***** Source material *****

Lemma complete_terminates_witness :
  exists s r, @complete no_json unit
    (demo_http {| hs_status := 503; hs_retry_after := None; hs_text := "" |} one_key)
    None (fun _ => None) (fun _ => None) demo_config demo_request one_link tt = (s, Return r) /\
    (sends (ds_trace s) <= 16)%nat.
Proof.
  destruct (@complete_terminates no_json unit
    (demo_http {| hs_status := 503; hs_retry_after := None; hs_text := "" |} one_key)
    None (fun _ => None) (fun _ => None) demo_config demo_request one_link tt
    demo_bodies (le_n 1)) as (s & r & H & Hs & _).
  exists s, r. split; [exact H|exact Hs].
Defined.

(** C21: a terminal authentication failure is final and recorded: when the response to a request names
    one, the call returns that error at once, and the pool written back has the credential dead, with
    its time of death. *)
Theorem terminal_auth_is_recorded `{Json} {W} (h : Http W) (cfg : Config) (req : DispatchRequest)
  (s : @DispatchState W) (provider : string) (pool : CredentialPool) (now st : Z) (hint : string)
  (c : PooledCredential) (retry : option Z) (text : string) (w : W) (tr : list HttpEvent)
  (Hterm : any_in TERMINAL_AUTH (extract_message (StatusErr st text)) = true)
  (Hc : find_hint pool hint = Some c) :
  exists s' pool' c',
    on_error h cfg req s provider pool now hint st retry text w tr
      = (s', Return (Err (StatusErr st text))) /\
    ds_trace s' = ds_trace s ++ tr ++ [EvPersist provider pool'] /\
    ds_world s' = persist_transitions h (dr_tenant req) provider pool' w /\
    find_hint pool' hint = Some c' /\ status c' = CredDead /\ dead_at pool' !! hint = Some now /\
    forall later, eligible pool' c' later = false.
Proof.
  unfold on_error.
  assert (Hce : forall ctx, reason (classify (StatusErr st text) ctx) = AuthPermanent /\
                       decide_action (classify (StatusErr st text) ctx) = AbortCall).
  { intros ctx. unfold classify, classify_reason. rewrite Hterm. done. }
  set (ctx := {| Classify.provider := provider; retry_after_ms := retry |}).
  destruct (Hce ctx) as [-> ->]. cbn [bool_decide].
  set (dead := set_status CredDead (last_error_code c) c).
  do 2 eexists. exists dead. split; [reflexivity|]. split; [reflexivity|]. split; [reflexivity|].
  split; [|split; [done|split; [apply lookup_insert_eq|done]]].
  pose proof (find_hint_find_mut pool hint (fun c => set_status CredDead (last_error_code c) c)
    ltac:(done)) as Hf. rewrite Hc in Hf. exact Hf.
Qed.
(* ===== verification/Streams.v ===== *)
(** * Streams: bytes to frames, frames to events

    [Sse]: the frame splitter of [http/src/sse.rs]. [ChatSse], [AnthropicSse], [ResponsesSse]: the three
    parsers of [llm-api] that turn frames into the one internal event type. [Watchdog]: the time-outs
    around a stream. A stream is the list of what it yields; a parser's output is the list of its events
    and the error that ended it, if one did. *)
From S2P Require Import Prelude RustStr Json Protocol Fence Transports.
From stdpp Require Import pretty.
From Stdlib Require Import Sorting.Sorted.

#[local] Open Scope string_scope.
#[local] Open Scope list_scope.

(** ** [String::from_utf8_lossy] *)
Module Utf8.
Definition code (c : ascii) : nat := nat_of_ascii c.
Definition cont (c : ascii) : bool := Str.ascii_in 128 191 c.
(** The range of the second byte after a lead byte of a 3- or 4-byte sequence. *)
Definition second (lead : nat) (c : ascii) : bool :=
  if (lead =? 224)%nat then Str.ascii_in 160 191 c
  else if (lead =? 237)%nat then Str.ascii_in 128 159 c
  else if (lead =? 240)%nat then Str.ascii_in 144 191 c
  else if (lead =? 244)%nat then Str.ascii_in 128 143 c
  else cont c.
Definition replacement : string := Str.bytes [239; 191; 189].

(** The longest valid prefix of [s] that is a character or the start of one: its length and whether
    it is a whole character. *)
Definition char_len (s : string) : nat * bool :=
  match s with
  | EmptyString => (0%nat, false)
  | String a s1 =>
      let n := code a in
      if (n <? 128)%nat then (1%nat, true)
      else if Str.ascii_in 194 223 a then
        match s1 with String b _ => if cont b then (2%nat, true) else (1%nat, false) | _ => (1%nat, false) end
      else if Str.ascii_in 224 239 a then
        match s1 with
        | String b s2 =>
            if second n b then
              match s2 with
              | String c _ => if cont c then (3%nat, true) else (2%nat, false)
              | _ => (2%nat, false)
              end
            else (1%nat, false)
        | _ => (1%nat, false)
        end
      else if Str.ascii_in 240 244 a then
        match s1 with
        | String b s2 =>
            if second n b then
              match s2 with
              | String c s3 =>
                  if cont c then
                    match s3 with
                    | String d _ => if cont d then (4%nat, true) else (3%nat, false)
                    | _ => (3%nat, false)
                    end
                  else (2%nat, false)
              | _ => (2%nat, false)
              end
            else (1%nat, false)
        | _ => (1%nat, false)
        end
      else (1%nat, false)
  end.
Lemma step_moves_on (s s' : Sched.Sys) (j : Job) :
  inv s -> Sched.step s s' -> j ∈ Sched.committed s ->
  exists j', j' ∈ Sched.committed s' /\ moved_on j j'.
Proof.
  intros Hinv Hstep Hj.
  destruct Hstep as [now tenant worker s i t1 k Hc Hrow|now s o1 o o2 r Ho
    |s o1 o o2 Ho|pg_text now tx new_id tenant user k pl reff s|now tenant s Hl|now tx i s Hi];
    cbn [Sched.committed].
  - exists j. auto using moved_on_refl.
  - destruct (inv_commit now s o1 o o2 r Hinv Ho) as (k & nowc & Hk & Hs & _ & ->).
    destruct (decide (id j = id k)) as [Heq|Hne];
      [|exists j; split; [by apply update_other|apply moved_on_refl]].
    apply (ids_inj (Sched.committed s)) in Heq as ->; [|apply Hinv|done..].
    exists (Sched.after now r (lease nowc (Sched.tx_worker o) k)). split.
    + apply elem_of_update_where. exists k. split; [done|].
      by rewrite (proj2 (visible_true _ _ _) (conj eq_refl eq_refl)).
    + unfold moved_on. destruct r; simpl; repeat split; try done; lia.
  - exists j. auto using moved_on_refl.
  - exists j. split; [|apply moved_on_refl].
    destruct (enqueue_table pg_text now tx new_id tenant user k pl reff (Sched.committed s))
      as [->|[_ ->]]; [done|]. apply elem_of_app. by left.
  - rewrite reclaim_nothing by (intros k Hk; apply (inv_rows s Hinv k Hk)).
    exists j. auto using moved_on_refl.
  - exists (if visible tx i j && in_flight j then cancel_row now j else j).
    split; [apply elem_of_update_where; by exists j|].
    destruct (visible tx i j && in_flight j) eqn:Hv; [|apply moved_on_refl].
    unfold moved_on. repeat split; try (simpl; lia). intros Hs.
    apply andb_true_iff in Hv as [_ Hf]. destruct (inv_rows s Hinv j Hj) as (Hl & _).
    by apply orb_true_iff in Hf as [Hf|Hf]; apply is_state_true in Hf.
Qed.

*****

* What the exercise asks *
Every line above from the line with "unfold on_error." to the line with "intros ctx. unfold" is wanted, ends included; write them out exactly and add no other line.

* Task response *
  unfold on_error.
  assert (Hce : forall ctx, reason (classify (StatusErr st text) ctx) = AuthPermanent /\
                       decide_action (classify (StatusErr st text) ctx) = AbortCall).
  { intros ctx. unfold classify, classify_reason. rewrite Hterm. done. }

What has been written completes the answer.